What I am doing is eating normally, with one major difference. When I fill my plate, I take reduced portions and (this is the key) ask a silent question each time a fork is raised to my lips: "Are you still hungry?"
Needless to say, it is tedious to become one's own inquisitor. But due to that quiz game I very often discover I am really not hungry at all. It is no longer necessary to consume an entire plateful of food.
It was not easy to lose those 26 pounds but it was not as hard as I had expected. Even when traveling and eating at restaurants, I drink only one glass of wine no matter how much a host presses, and I try to limit my caloric intake of butter fat, red meat and sweets. Limit luckily does not mean excise, which is the reason I'm still on this course of action. I've learned that I can live with the diet without any deprivation.
One major facet of my limited intake is the consumption of salad, heavy on the greens but always well-seasoned and reasonably sauced so I will not be tempted to cheat and opt for a thick burger and fries instead.
Since cold salad is a bore for dinner, I have turned mine warm. The trick is to add some modest amount of protein and serve the dish fast so the lettuce does not wilt. My trusty portable gas burner helps enormously when it comes to a crisp warm slaw, allowing it to be made right at the table and tossed directly onto waiting room-temperature plates.

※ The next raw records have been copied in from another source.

(** C24. A derived window holds its pulse.  For a mean waveform of at least two samples, and
    options that leave a sample on the right ([--post-samples] at least 1) and do not cut on the
    left, the window that [derive_window_from_mean] accepts lies in the record, with the pulse
    inside it: search start, onset, peak and search stop are in this order; nothing in the
    smoothed search window is above its peak, which is not zero or below; onset and return are
    the ends of the pulse, the samples around the peak above the threshold; the charge is
    integrated from [pre_samples] before the onset to [post_samples] after the return, clipped to
    the record.  When the margin is at least [pre_samples] and the onset late enough, the
    baseline ends before the integration starts. *)
Theorem derived_window_correct `{SL : SciLaws} mean_wf ch ref s0 s1 margin blen pre post frac w :
  (2 <= length mean_wf)%nat -> 0 <= pre -> 1 <= post -> 0 <= blen ->
  derive_window_from_mean mean_wf ch ref s0 s1 margin blen pre post frac = Ok w ->
  let n := Z.of_nat (length mean_wf) in
  (0 <= search_start w <= onset_index w /\ onset_index w <= peak_index w < search_stop w /\
   search_stop w <= n) /\
  (0 <= integrate_start w <= onset_index w /\ peak_index w < integrate_stop w <= n) /\
  0 <= baseline_start w <= baseline_stop w /\
  (pre <= margin -> 16 + margin <= onset_index w -> baseline_stop w <= integrate_start w) /\
  exists base smooth left right,
    smoothed ((fun x => f_sub x base) <$> slice (search_start w) (search_stop w) mean_wf) = Ok smooth /\
    pulse smooth (threshold w) left (Z.to_nat (peak_index w - search_start w)) right /\
    onset_index w = search_start w + Z.of_nat left /\
    integrate_start w = Z.max 0 (onset_index w - pre) /\
    integrate_stop w = Z.min n (search_start w + Z.of_nat right + post) /\
    smooth !! Z.to_nat (peak_index w - search_start w) = Some (peak_amplitude w) /\
    Forall (fun x => f_ltb (peak_amplitude w) x = false) smooth /\
    f_leb (peak_amplitude w) f_zero = false.
Proof.
  intros Hn Hpre Hpost Hblen H. cbv zeta. unfold derive_window_from_mean in H.
  set (n := Z.of_nat (length mean_wf)) in *.
  set (lo := Z.max 0 _) in H. set (hi := Z.max (lo + 2) _) in H.
  assert (Hlohi : 0 <= lo /\ lo + 2 <= hi /\ hi <= n) by (subst lo hi; lia).
  set (base := np_median _) in H. apply rbind_ok in H as (smooth & Hs & H).
  pose proof (smoothed_length _ _ Hs) as Hlen. rewrite length_fmap, slice_length in Hlen by lia.
  apply rbind_ok in H as (peak & Hpk & H). pose proof (argmax_bound _ _ Hpk) as Hpb.
  destruct (argmax_max _ _ Hpk) as (amp & Hamp & Hmax). rewrite Hamp in H.
  change (default f_zero (Some amp)) with amp in H.
  destruct (f_leb amp f_zero) eqn:Hpos; [done|].
  set (thr := py_max _ _) in H. pose proof (scans_pulse smooth thr peak Hpb) as Hpulse.
  set (left := scan_left _ _ _) in *. set (right := scan_right _ _ _) in *.
  pose proof (pulse_order _ _ _ _ _ Hpulse) as ((Hl & Hr) & Hr').
  set (start := Z.max 0 (lo + Z.max 0 (Z.of_nat left) - pre)) in H.
  set (stop := Z.min n _) in H.
  assert (Hstop : stop = Z.min n (lo + Z.of_nat right + post)) by (subst stop; lia).
  destruct (Z.leb_spec stop start) as [Hbad|Hgood]; [exfalso; subst start; lia|].
  injection H as <-. cbn. replace (lo + Z.of_nat peak - lo) with (Z.of_nat peak) by lia.
  rewrite Nat2Z.id. split_and!; try (subst start; lia).
  exists base, smooth, left, right. split_and!; try done; subst start; lia.
Qed.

Here are a few of my recent warm salad inventions.
WARM SHRIMP SALAD
1/3 cup brown rice
1/4 cup olive oil
1 cup chopped green onions
2 cloves garlic, minced
1 pound medium shrimp, shelled and deveined
1/2 cup slivered cooked ham or prosciutto
1 large tomato, seeded and cubed
1 1/2 teaspoons chopped basil
2 tablespoons red wine vinegar
1 Belgian endive, cut into strips lengthwise and halved
1/2 cup shredded Boston, bibb or leaf lettuce
1 tablespoon chopped parsley
1 teaspoon chopped chives
Cook rice in boiling salted water until almost tender, about 35 minutes. Drain into colander. Place colander over simmering water. Cover with 1 layer paper towels. Steam at least 25 minutes.
Heat 3 tablespoons oil in large skillet or wok over medium-high heat. Add green onions. Cook 1 minute. Add garlic. Cook 2 minutes longer. Add shrimp, cook, tossing constantly, 2 minutes.
Add remaining 1 tablespoon oil. Add ham, tomato and basil. Cook 1 minute. Stir in rice. Sprinkle with vinegar. Toss in endive and lettuce. Toss until slightly wilted, about 2 minutes. Season to taste with salt and pepper. Toss in parsley and chives. Serve immediately. Makes 4 servings.
The next recipe is a classic example of a fast, yet non-fattening dish. It's economical besides. Serve it on a bed of lettuce.
HOT TUNA-PEPPER SALAD
2 tablespoons olive oil
1 small shallot, minced
1 clove garlic, minced
1 sweet red pepper, seeded and cut into thin strips
1 green pepper, seeded and cut into thin strips
3 anchovy fillets, chopped
1 (7-ounce) can tuna, drained
1/2 teaspoon crushed dried chiles
1 small head leaf lettuce, roughly torn
Heat oil in large skillet over medium heat. Add shallot. Cook 1 minute. Add garlic, peppers and anchovies. Reduce heat to medium-low. Cook, covered, 5 minutes.
Add tuna and chiles to mixture in skillet. Cook, stirring constantly, until peppers are just barely tender, about 4 minutes. Season to taste with salt. Toss in lettuce. Serve immediately. Makes 2 to 3 servings.